I voted 3rd Party for President; the anointing of Romney by the GOP, from long before the primaries, indicated to me that they were all about talk and not about action. Consider Romney's past: he's really liberal -- how can you get socialism out of the office by electing a socialist?
Obviously the GOP wasn't interested in my vote. Indeed, they weren't interested in any conservative or constitutionalist's vote.
Perhaps just me, but the Tea Party is more of a mindset that a brand. Could have been the latter had the GOP embraced the bulk of it, but they know better. I hope you’re wrong about freeloaders vs liberty, I think lots, probably most, of those “freeloaders” would rather earn their own way. I hope I’m right.
The Tea Party thing was overblown, they took credit for 2010, when in fact it was the normal mid-term result for the President’s Party, I assure you we will see the exact same thing in 2014, Tea Party or no Tea Party.
Retire the GOP and have the Tea Party replace it.
Passion was missing, as was anger on Romney’s side.
The ones who stayed home, I equate the "base" and the "Tea Party" with the more informed, should be hit in the head with a sledgehammer for staying home.
Non-sense!
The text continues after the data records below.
Lemma mirror_folder_keeps_synced w root p d :
plain_path p = true ->
synced_to d p w ->
synced_to d p (snd (mirror_folder source replica log_path root w)).
Proof.
intros Hp [d' [m' [Hr Hh]]].
assert (G : resolve (fs (snd (mirror_folder source replica log_path root w))) p
            = Some (File d' m')).
{ unfold mirror_folder.
  apply (inv_bind (fun w => resolve (fs w) p = Some (File d' m'))); [exact Hr |].
  intros e w1 Hr1.
  apply (inv_bind (fun w => resolve (fs w) p = Some (File d' m'))).
  - apply inv_when; [exact Hr1 | intros _].
    apply (inv_bind (fun w => resolve (fs w) p = Some (File d' m'))).
    + now apply makedirs_rev_keeps_file.
    + intros _ w2 Hr2. exact Hr2.
  - intros _ w2 Hr2. exact Hr2. }
exists d', m'. now split.
Qed.

End Forward.

(* ===================================================================== *)
(** ** The forward pass: invariants of the walk *)
(* ===================================================================== *)

Lemma listing_plain n top dirs files :
  wf_node n = true -> scandir n top = Some (dirs, files) ->
  Forall (fun k => plain_name k = true) dirs /\
  Forall (fun k => plain_name k = true) files.
Proof.
  intros Hwf Hs. apply scandir_inv in Hs as [es [Hr [-> ->]]].
  pose proof (@wf_resolve _ _ _ Hwf Hr) as Hd. apply wf_dir in Hd.
  split; apply Forall_forall; intros k Hk.
  - now destruct (@listed_dir _ _ Hd Hk) as [c [_ [_ [H _]]]].
  - now destruct (@listed_file _ _ Hd Hk) as [c [_ [_ H]]].
Qed.

Section Forward.
Variables source replica log_path : path.
Variable s0 : option node.
Hypothesis plain_source : plain_path source = true.
Hypothesis plain_replica : plain_path replica = true.
Hypothesis apart : separate source replica = true.

Lemma forward_inv_grown w w' :
forward_inv source replica s0 w -> grown log_path w w' ->
source_is source s0 w' -> forward_inv source replica s0 w'.
Proof.
intros [Hwf [_ Hex]] Hg Hs. repeat split.
- now apply Hg.
- exact Hs.
- eapply grown_exists; eassumption.
Qed.

Lemma mirror_file_inv w rel f :
forward_inv source replica s0 w -> plain_name f = true ->
forward_inv source replica s0
  (snd (mirror_file log_path (source ++ rel) (dest source replica rel) f w)).
Proof.
intros Hi Hf. eapply forward_inv_grown; [exact Hi | |].
- now apply grown_mirror_file.
- unfold dest.
  apply mirror_file_keeps_source; try assumption. apply Hi.
Qed.

Lemma mirror_folder_inv w rel :
forward_inv source replica s0 w -> plain_path rel = true ->
forward_inv source replica s0
  (snd (mirror_folder source replica log_path (source ++ rel) w)).
Proof.
intros Hi Hrel. eapply forward_inv_grown; [exact Hi | |].
- now apply grown_mirror_folder.
- apply mirror_folder_keeps_source; try assumption. apply Hi.
Qed.

Lemma ensure_replica_inv w :
wf_node (fs w) = true -> source_is source s0 w ->
forall w', ensure_replica replica log_path w = (Val tt, w') ->
forward_inv source replica s0 w'.
Proof.
intros Hwf Hs w' Hrun.
pose proof (@grown_ensure_replica log_path replica w plain_replica) as Hg.
assert (Hs' : source_is source s0 (snd (ensure_replica replica log_path w)))
  by (apply ensure_replica_keeps_source; assumption).
rewrite Hrun in Hg, Hs'. cbn [snd] in Hg, Hs'.
repeat split; [now apply Hg | exact Hs' |].
unfold ensure_replica in Hrun. unfold bind at 1 in Hrun.
rewrite path_exists_eq in Hrun.
destruct (exists_at (fs w) replica) eqn:Ex; cbn [negb when] in Hrun.
- injection Hrun as <-. exact Ex.
- apply bind_inv in Hrun as [[] [w1 [Hmk Hlog]]].
  rewrite log_message_emit in Hlog. injection Hlog as <-.
  rewrite fs_emit.
  (* the last step of [makedirs] made the directory *)
  unfold os.makedirs in Hmk.
  destruct (snoc_cases replica) as [E | [p0 [c E]]].
  + rewrite E in Ex. discriminate.
  + rewrite E in Hmk, plain_replica |- *.
    rewrite plain_path_app in plain_replica.
    apply andb_prop in plain_replica as [_ Hc]. cbn in Hc.
    rewrite andb_true_r in Hc.
    rewrite rev_unit in Hmk. cbn [os.makedirs_rev] in Hmk.
    rewrite (plain_not_dot _ Hc) in Hmk.
    assert (Hlast : exists w2, os.mkdir (rev (c :: rev p0)) w2 = (Val tt, w1)).
    { apply bind_inv in Hmk as [e [w2 [_ Hmk]]].
      destruct (negb e).
      - apply bind_inv in Hmk as [[] [w3 [_ Hmk]]]. now exists w3.
      - now exists w2. }
    destruct Hlast as [w2 Hmkdir].
    cbn [rev] in Hmkdir. rewrite rev_involutive in Hmkdir.
    unfold os.mkdir in Hmkdir.
    destruct (resolve (fs w2) (p0 ++ [c])); [discriminate |].
    destruct (put (fs w2) (p0 ++ [c]) (Some (Dir []))) as [n' |] eqn:Ep;
      [| discriminate].
    injection Hmkdir as <-. unfold exists_at. cbn [fs set_fs].
    now rewrite (@resolve_put_last _ _ _ _ _ Hc Ep).
Qed.

(** A property that the two steps of the body keep is kept by the whole
  walk. *)
Lemma forward_walk_keeps (P : world -> Prop) :
(forall rel w, plain_path rel = true ->
   forward_inv source replica s0 w -> P w ->
   P (snd (mirror_folder source replica log_path (source ++ rel) w))) ->
(forall rel f w, plain_path rel = true -> plain_name f = true ->
   forward_inv source replica s0 w -> P w ->
   P (snd (mirror_file log_path (source ++ rel)
             (dest source replica rel) f w))) ->
forall fuel rel w, plain_path rel = true ->
  forward_inv source replica s0 w -> P w ->
  forward_inv source replica s0
    (snd (os.walk fuel true (source ++ rel)
            (forward_body source replica log_path) w)) /\
  P (snd (os.walk fuel true (source ++ rel)
            (forward_body source replica log_path) w)).
Proof.
intros Hfolder Hfile fuel rel w Hrel Hi Hp.
apply (inv_walk_topdown
         (fun w => forward_inv source replica s0 w /\ P w)
         (fun top => exists rel, top = source ++ rel /\ plain_path rel = true));
  [| now split | now exists rel].
clear fuel rel w Hrel Hi Hp.
intros top dirs files w [Hi Hp] [rel [-> Hrel]] Hscan.
destruct (@listing_plain _ _ _ _ (proj1 Hi) Hscan) as [Hdirs Hfiles].
split.
- unfold forward_body.
  apply (inv_bind_val (fun w => forward_inv source replica s0 w /\ P w)).
  + split; [now apply mirror_folder_inv | now apply Hfolder].
  + intros dp w1 Hdp [Hi1 Hp1].
    apply (@mirror_folder_val source replica log_path) in Hdp.
    fold (dest source replica rel) in Hdp. subst dp.
    apply (inv_for_each (fun w => forward_inv source replica s0 w /\ P w));
      [| now split].
    intros f w2 Hf [Hi2 Hp2]. rewrite Forall_forall in Hfiles.
    split; [apply mirror_file_inv | apply Hfile]; auto.
- intros d Hd. exists (rel ++ [d]). split; [now rewrite app_assoc |].
  rewrite plain_path_app, Hrel. cbn. rewrite Forall_forall in Hdirs.
  now rewrite (Hdirs d Hd).
Qed.

(** The walk keeps the invariant. *)
Lemma forward_walk_inv fuel rel w :
plain_path rel = true -> forward_inv source replica s0 w ->
forward_inv source replica s0
  (snd (os.walk fuel true (source ++ rel)
          (forward_body source replica log_path) w)).
Proof.
intros Hrel Hi.
now apply (forward_walk_keeps (fun _ => True)).
Qed.

(** The walk only adds. *)
Lemma forward_walk_grown w0 fuel rel w :
plain_path rel = true -> forward_inv source replica s0 w ->
grown log_path w0 w ->
grown log_path w0
  (snd (os.walk fuel true (source ++ rel)
          (forward_body source replica log_path) w)).
Proof.
intros Hrel Hi Hg.
apply (forward_walk_keeps (grown log_path w0)); try assumption.
- intros rel1 w1 Hrel1 _ Hg1. eapply grown_trans; [exact Hg1 |].
  now apply grown_mirror_folder.
- intros rel1 f w1 _ Hf _ Hg1. eapply grown_trans; [exact Hg1 |].
  now apply grown_mirror_file.
Qed.

(** The walk keeps the files that are in place. *)
Lemma forward_walk_synced q d m fuel rel w :
plain_path q = true -> resolve_in s0 q = Some (File d m) ->
plain_path rel = true -> forward_inv source replica s0 w ->
synced_to d (replica ++ q) w ->
synced_to d (replica ++ q)
  (snd (os.walk fuel true (source ++ rel)
          (forward_body source replica log_path) w)).
Proof.
intros Hq Hd Hrel Hi Hs.
apply (forward_walk_keeps (synced_to d (replica ++ q))); try assumption.
- intros rel1 w1 _ _ Hs1. apply mirror_folder_keeps_synced; [| exact Hs1].
  rewrite plain_path_app. now rewrite plain_replica, Hq.
- intros rel1 f w1 Hrel1 Hf Hi1 Hs1.
  eapply mirror_file_keeps_synced; try eassumption. apply Hi1.
Qed.

End Forward.

(* ===================================================================== *)
(** ** What the steps of the forward pass establish *)
(* ===================================================================== *)

(** As [for_each_establish], with the elements of the list only. *)
Lemma for_each_establish_in A (xs : list A) (body : A -> M unit) (x : A)
  (I P : world -> Prop) :
  In x xs ->
  (forall y w, In y xs -> I w -> I (snd (body y w))) ->
  (forall y w, In y xs -> I w -> P w -> P (snd (body y w))) ->
  (forall w w', I w -> body x w = (Val tt, w') -> P w') ->
  forall w w', I w -> for_each xs body w = (Val tt, w') -> P w'.
Proof.
  intros Hin HI HP Hx.
  induction xs as [| y xs IH]; intros w w' Hw Hrun; [contradiction |].
  cbn [for_each] in Hrun. apply bind_inv in Hrun as [[] [w1 [Hy Hrest]]].
  assert (Hw1 : I w1).
  { pose proof (HI y w (or_introl eq_refl) Hw) as H. now rewrite Hy in H. }
  assert (HI' : forall z w, In z xs -> I w -> I (snd (body z w)))
    by (intros z w2 Hz; apply HI; now right).
  assert (HP' : forall z w, In z xs -> I w -> P w -> P (snd (body z w)))
    by (intros z w2 Hz; apply HP; now right).
  destruct Hin as [-> | Hin].
  - assert (Hp1 : P w1) by exact (Hx _ _ Hw Hy).
    assert (G : I w' /\ P w').
    { change w' with (snd (Val tt, w')). rewrite <- Hrest.
      apply (inv_for_each (fun w => I w /\ P w)); [| now split].
      intros z w2 Hz [H1 H2]. split; auto. }
    apply G.
  - eapply IH; eassumption.
Qed.


(** The directory that [os.makedirs] returns from exists. *)
Lemma makedirs_post p0 c w w' :
  plain_name c = true ->
  os.makedirs (p0 ++ [c]) w = (Val tt, w') ->
  dir_at (fs w') (p0 ++ [c]) = true.
Proof.
  intros Hc Hmk. unfold os.makedirs in Hmk.
  rewrite rev_unit in Hmk. cbn [os.makedirs_rev] in Hmk.
  rewrite (plain_not_dot _ Hc) in Hmk.
  assert (Hlast : exists w2, os.mkdir (rev (c :: rev p0)) w2 = (Val tt, w')).
  { apply bind_inv in Hmk as [e [w2 [_ Hmk]]].
    destruct (negb e).
    - apply bind_inv in Hmk as [[] [w3 [_ Hmk]]]. now exists w3.
    - now exists w2. }
  destruct Hlast as [w2 Hmkdir].
  cbn [rev] in Hmkdir. rewrite rev_involutive in Hmkdir.
  unfold os.mkdir in Hmkdir.
  destruct (resolve (fs w2) (p0 ++ [c])); [discriminate |].
  destruct (put (fs w2) (p0 ++ [c]) (Some (Dir []))) as [n' |] eqn:Ep;
    [| discriminate].
  injection Hmkdir as <-. unfold dir_at. cbn [fs set_fs].
  now rewrite (@resolve_put_last _ _ _ _ _ Hc Ep).
Qed.

(** [os.makedirs] fails on [p/.] when [p] exists. *)
Lemma makedirs_dot_fails p w :
  exists_at (fs w) p = true ->
  exists e, os.makedirs (p ++ ["."]) w = (Exn e, w).
Proof.
  intros Hex. unfold os.makedirs. rewrite rev_unit. cbn [os.makedirs_rev].
  unfold bind at 1. rewrite path_exists_eq, rev_involutive, Hex. cbn [negb].
  cbn [rev]. rewrite rev_involutive. unfold os.mkdir.
  match goal with
  | |- context [match ?x with Some _ => _ | None => _ end] => destruct x
  end; [eexists; reflexivity |].
  rewrite put_trailing_dot. eexists; reflexivity.
Qed.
Allen West was a victim of redistricting.
"After two years of opposing tax increases, fighting to control spending and investigating waste, corruption and incompetence, House Republicans were rewarded with re-election. That is a real achievement."
“And not only were they rewarded for that by winning Congress,
but they also went on to win the White House.”
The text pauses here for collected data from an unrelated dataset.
(** * Hadamard-test gradient transform (pennylane/gradients/hadamard_gradient.py)

    A shallow embedding of the module's three functions
    [_get_generators], [_expval_hadamard_grad] (with its closure
    [processing_fn]) and [_hadamard_grad], and the properties of them that
    the design document states.

    Conventions of the embedding.
    - Python floats are the exact rationals [Qc]; rounding is not modelled.
    - Gate angles live in Q[pi] (a rational plus a rational multiple of pi),
      so that [np.pi / 2] and negation are exact.
    - A raised exception is the [Raise] branch of the [result] monad.
    - Numeric arrays, and the Python lists and tuples of them that
      [processing_fn] builds, are nested sequences [nd]. *)

From Stdlib Require Import String.
From Stdlib Require Import List ZArith QArith Qcanon Bool Arith Lia.
Import ListNotations.

Local Close Scope Qc_scope.
Local Close Scope Q_scope.
Local Open Scope nat_scope.
Local Open Scope list_scope.
Set Warnings "-register-all".

(** ** Exceptions *)

Inductive exn : Type :=
| NotImplementedError (msg : string)
| ValueError (msg : string)
| QuantumFunctionError (msg : string)
| GeneratorUndefinedError
| IndexError
| KeyError
| TypeError.

Inductive result (A : Type) : Type :=
| Ok (a : A)
| Raise (e : exn).

Arguments Ok {A} a.
Arguments Raise {A} e.

Definition bind {A B : Type} (m : result A) (k : A -> result B) : result B :=
  match m with
  | Ok a => k a
  | Raise e => Raise e
  end.

Declare Scope result_scope.
Delimit Scope result_scope with result.
Notation "x <- m ;; k" := (bind m (fun x => k))
  (at level 100, m at next level, right associativity) : result_scope.
Notation "' p <- m ;; k" := (bind m (fun p => k))
  (at level 100, p pattern, m at next level, right associativity) : result_scope.
Local Open Scope result_scope.

(** [l[i]] on a Python list: [IndexError] out of range. *)
Definition getitem {A : Type} (l : list A) (i : nat) : result A :=
  match nth_error l i with
  | Some a => Ok a
  | None => Raise IndexError
  end.

(** [for x in l: st = body(st, x)], stopping at the first exception. *)
Fixpoint for_each {S A : Type} (body : S -> A -> result S) (l : list A) (st : S)
  : result S :=
  match l with
  | [] => Ok st
  | x :: l' => st' <- body st x ;; for_each body l' st'
  end.

(** [[f(x) for x in l]] where [f] may raise. *)
Fixpoint map_result {A B : Type} (f : A -> result B) (l : list A) : result (list B) :=
  match l with
  | [] => Ok []
  | x :: l' => y <- f x ;; ys <- map_result f l' ;; Ok (y :: ys)
  end.

(** [enumerate(l)] *)
Fixpoint enumerate_from {A : Type} (i : nat) (l : list A) : list (nat * A) :=
  match l with
  | [] => []
  | x :: l' => (i, x) :: enumerate_from (S i) l'
  end.

Definition enumerate {A : Type} (l : list A) : list (nat * A) := enumerate_from 0 l.

(** ** Numbers *)

Definition qc (n : Z) (d : positive) : Qc := Q2Qc (n # d).

(** An angle [rat + pis * pi]. *)
Record angle : Type := Angle { rat : Qc; pis : Qc }.

Definition angle_of (x : Qc) : angle := Angle x 0%Qc.
Definition np_pi : angle := Angle 0%Qc 1%Qc.
Definition angle_neg (a : angle) : angle := Angle (- rat a)%Qc (- pis a)%Qc.
Definition angle_div (a : angle) (d : Qc) : angle := Angle (rat a / d)%Qc (pis a / d)%Qc.

(** ** Wires, observables, operations, measurements *)

Inductive wire : Type :=
| WInt (n : nat)
| WStr (s : string).

Definition wire_eqb (a b : wire) : bool :=
  match a, b with
  | WInt n, WInt m => Nat.eqb n m
  | WStr s, WStr t => String.eqb s t
  | _, _ => false
  end.

(** [w in ws] *)
Definition wire_in (w : wire) (ws : list wire) : bool := existsb (wire_eqb w) ws.

(** [Wires.all_wires]: concatenation keeping the first occurrence of each label. *)
Fixpoint all_wires_acc (acc : list wire) (ws : list wire) : list wire :=
  match ws with
  | [] => acc
  | w :: ws' => all_wires_acc (if wire_in w acc then acc else acc ++ [w]) ws'
  end.

Definition all_wires (wss : list (list wire)) : list wire :=
  all_wires_acc [] (concat wss).

Inductive observable : Type :=
| PauliX (w : wire)
| PauliY (w : wire)
| PauliZ (w : wire)
| Prod (a b : observable)
| Tensor (obs : list observable).

Fixpoint obs_wires (o : observable) : list wire :=
  match o with
  | PauliX w | PauliY w | PauliZ w => [w]
  | Prod a b => all_wires [obs_wires a; obs_wires b]
  | Tensor os => all_wires (map obs_wires os)
  end.

(** The gate classes the module names, [qml.ctrl] of an observable, and any
    other operation by name. *)
Inductive operation : Type :=
| RX (theta : angle) (w : wire)
| RY (theta : angle) (w : wire)
| RZ (theta : angle) (w : wire)
| PhaseShift (phi : angle) (w : wire)
| U1 (phi : angle) (w : wire)
| Rot (phi theta omega : angle) (w : wire)
| CRX (theta : angle) (w0 w1 : wire)
| CRY (theta : angle) (w0 w1 : wire)
| CRZ (theta : angle) (w0 w1 : wire)
| IsingXX (theta : angle) (w0 w1 : wire)
| IsingYY (theta : angle) (w0 w1 : wire)
| IsingZZ (theta : angle) (w0 w1 : wire)
| Hadamard (w : wire)
| Ctrl (base : observable) (control : wire)
| Gate (name : string) (params : list angle) (ws : list wire).

(** [op.data] *)
Definition data (op : operation) : list angle :=
  match op with
  | RX a _ | RY a _ | RZ a _ | PhaseShift a _ | U1 a _ => [a]
  | Rot a b c _ => [a; b; c]
  | CRX a _ _ | CRY a _ _ | CRZ a _ _ => [a]
  | IsingXX a _ _ | IsingYY a _ _ | IsingZZ a _ _ => [a]
  | Hadamard _ | Ctrl _ _ => []
  | Gate _ ps _ => ps
  end.

Inductive mp_kind : Type :=
| ExpectationMP
| ProbabilityMP
| VarianceMP
| StateMP
| VnEntropyMP
| MutualInfoMP
| SampleMP
| CountsMP.

Definition mp_kind_eqb (a b : mp_kind) : bool :=
  match a, b with
  | ExpectationMP, ExpectationMP | ProbabilityMP, ProbabilityMP
  | VarianceMP, VarianceMP | StateMP, StateMP | VnEntropyMP, VnEntropyMP
  | MutualInfoMP, MutualInfoMP | SampleMP, SampleMP | CountsMP, CountsMP => true
  | _, _ => false
  end.

(** A measurement process: its class, [m.obs], and the [wires=] it was
    built with. *)
Record measurement : Type := Measurement {
  mp : mp_kind;
  obs : option observable;
  mp_wires : list wire
}.

(** [m.wires] *)
Definition wires_of (m : measurement) : list wire :=
  match obs m with
  | Some o => obs_wires o
  | None => mp_wires m
  end.

Definition expval (op : observable) : measurement := Measurement ExpectationMP (Some op) [].
Definition probs (op : observable) : measurement := Measurement ProbabilityMP (Some op) [].

(** ** Tapes *)

(** The input tape, as far as the module reads it: [tape.operations],
    [tape.measurements], [tape.trainable_params] and [tape.wires]. *)
Record tape : Type := Tape {
  operations : list operation;
  measurements : list measurement;
  trainable_params : list nat;
  wires : list wire
}.

(** What [qml.tape.QuantumScript(ops=..., measurements=...)] is given, and the
    two attributes the transform overwrites afterwards. *)
Record QuantumScript : Type := Script {
  _ops : list operation;
  _measurements : list measurement
}.

(** Modelled from the spec: [tape.get_operation] belongs to the tape class,
    which is not part of this module.  A trainable-parameter reference
    resolves to the owning gate, its position in the gate sequence and the
    position of the parameter within the gate: parameters are numbered gate
    by gate, in order, and [tape.trainable_params] selects among them. *)
Definition par_info (ops : list operation) : list (operation * nat * nat) :=
  flat_map (fun '(op_idx, op) => map (fun p_idx => (op, op_idx, p_idx)) (seq 0 (length (data op))))
           (enumerate ops).

Definition get_operation (t : tape) (idx : nat) : result (operation * nat * nat) :=
  t_idx <- getitem (trainable_params t) idx ;;
  match nth_error (par_info (operations t)) t_idx with
  | Some info => Ok info
  | None => Raise KeyError
  end.

(** ** Collaborators outside the module *)

Record hamiltonian : Type := Hamiltonian {
  h_coeffs : list Qc;
  h_ops : list observable
}.

(** - [generator]: [op.generator()], defined with each gate class;
    - [rotations_and_diagonal_measurements]: of [qml.tape.tape];
    - [active_return]: [qml.active_return()];
    - [grad_method_validation]: [gradient_analysis] followed by
      [grad_method_validation("analytic", tape)], one method per trainable
      parameter;
    - [choose_grad_methods]: the ordered dictionary it returns;
    - [_get_aux_wire]: [_get_aux_wire(None, tape, device_wires)]. *)
Class Collaborators : Type := {
  generator : operation -> result hamiltonian;
  rotations_and_diagonal_measurements :
    QuantumScript -> result (list operation * list measurement);
  active_return : bool;
  grad_method_validation : tape -> result (list string);
  choose_grad_methods : list string -> option (list nat) -> list (nat * string);
  _get_aux_wire : tape -> option (list wire) -> result wire
}.

(** ** Generator table *)

Definition _get_generators `{Collaborators} (trainable_op : operation)
  : result (list Qc * list observable) :=
  match trainable_op with
  | PhaseShift _ w | U1 _ w => Ok ([qc (-1) 2], [PauliZ w])
  | CRX _ w0 w1 => Ok ([qc (-1) 4; qc 1 4], [PauliX w1; Prod (PauliZ w0) (PauliX w1)])
  | CRY _ w0 w1 => Ok ([qc (-1) 4; qc 1 4], [PauliY w1; Prod (PauliZ w0) (PauliY w1)])
  | CRZ _ w0 w1 => Ok ([qc (-1) 4; qc 1 4], [PauliZ w1; Prod (PauliZ w0) (PauliZ w1)])
  | IsingXX _ w0 w1 => Ok ([qc (-1) 2], [Prod (PauliX w0) (PauliX w1)])
  | IsingYY _ w0 w1 => Ok ([qc (-1) 2], [Prod (PauliY w0) (PauliY w1)])
  | IsingZZ _ w0 w1 => Ok ([qc (-1) 2], [Prod (PauliZ w0) (PauliZ w1)])
  | Rot _ _ _ w => Ok ([qc (-1) 2], [PauliZ w])
  | _ => g <- generator trainable_op ;; Ok (h_coeffs g, h_ops g)
  end.

(** ** The circuit transform *)

(** [l.pop(-1)] *)
Definition pop_last {A : Type} (l : list A) : result (A * list A) :=
  match rev l with
  | [] => Raise IndexError
  | x :: r => Ok (x, rev r)
  end.

(** The body of [for m in tape.measurements]: the measurement of [m]'s
    observable times [PauliY] on the auxiliary wire. *)
Definition extend_measurement (aux_wire : wire) (m : measurement) : measurement :=
  let obs_new :=
    match obs m with
    | Some (Tensor os) => os
    | Some o => [o]
    | None => map PauliZ (wires_of m)
    end in
  let obs_new := obs_new ++ [PauliY aux_wire] in
  let obs_new := Tensor obs_new in
  match mp m with
  | ExpectationMP => expval obs_new
  | _ => probs obs_new
  end.

(** The variables the loop over [generators] updates. *)
Record gen_state : Type := GenState {
  ops_to_trainable_op : list operation;
  ops_after_trainable_op : list operation;
  num_tape : nat;
  gs_tapes : list QuantumScript
}.

(** The body of [for gen in generators]. *)
Definition gen_body `{Collaborators} (t : tape) (aux_wire : wire)
    (trainable_op : operation) (p_idx : nat) (st : gen_state) (gen : observable)
  : result gen_state :=
  '(ops_to, ops_after) <-
    match trainable_op with
    | Rot _ _ omega w =>
        if p_idx =? 0 then
          '(op_before_trainable_op, ops_to) <- pop_last (ops_to_trainable_op st) ;;
          Ok (ops_to, [op_before_trainable_op] ++ ops_after_trainable_op st)
        else if p_idx =? 1 then
          let ops_to_add_before :=
            [RZ (angle_neg omega) w; RX (angle_div np_pi (qc 2 1)) w] in
          let ops_to_add_after :=
            [RX (angle_div (angle_neg np_pi) (qc 2 1)) w; RZ omega w] in
          Ok (ops_to_trainable_op st ++ ops_to_add_before,
              ops_to_add_after ++ ops_after_trainable_op st)
        else Ok (ops_to_trainable_op st, ops_after_trainable_op st)
    | _ => Ok (ops_to_trainable_op st, ops_after_trainable_op st)
    end ;;
  let ctrl_gen := [Ctrl gen aux_wire] in
  let hadamard := [Hadamard aux_wire] in
  let ops := ops_to ++ hadamard ++ ctrl_gen ++ hadamard ++ ops_after in
  let new_measurements := map (extend_measurement aux_wire) (measurements t) in
  let new_tape := Script ops new_measurements in
  '(_rotations, _diagonal) <- rotations_and_diagonal_measurements new_tape ;;
  let new_tape := Script (_ops new_tape ++ _rotations) _diagonal in
  Ok (GenState ops_to ops_after (num_tape st + 1) (gs_tapes st ++ [new_tape])).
Conveniently forgetting the economic collapse on Dumbo Dubya’s watch and all the fun filled TARP spending which came soon after. Keep avoiding the elephant in the room - keep losing elections.
No, it was far from normal, it was a once, maybe twice a century turnover. The organized party which would most benefit, simply didn't embrace the movement. Which dissolved, by name, not necessarily emotion. I doubt you'll see a big a swing in 2014, though I don't want to underestimate Obama's ability to act contrary to the interests of most Americans.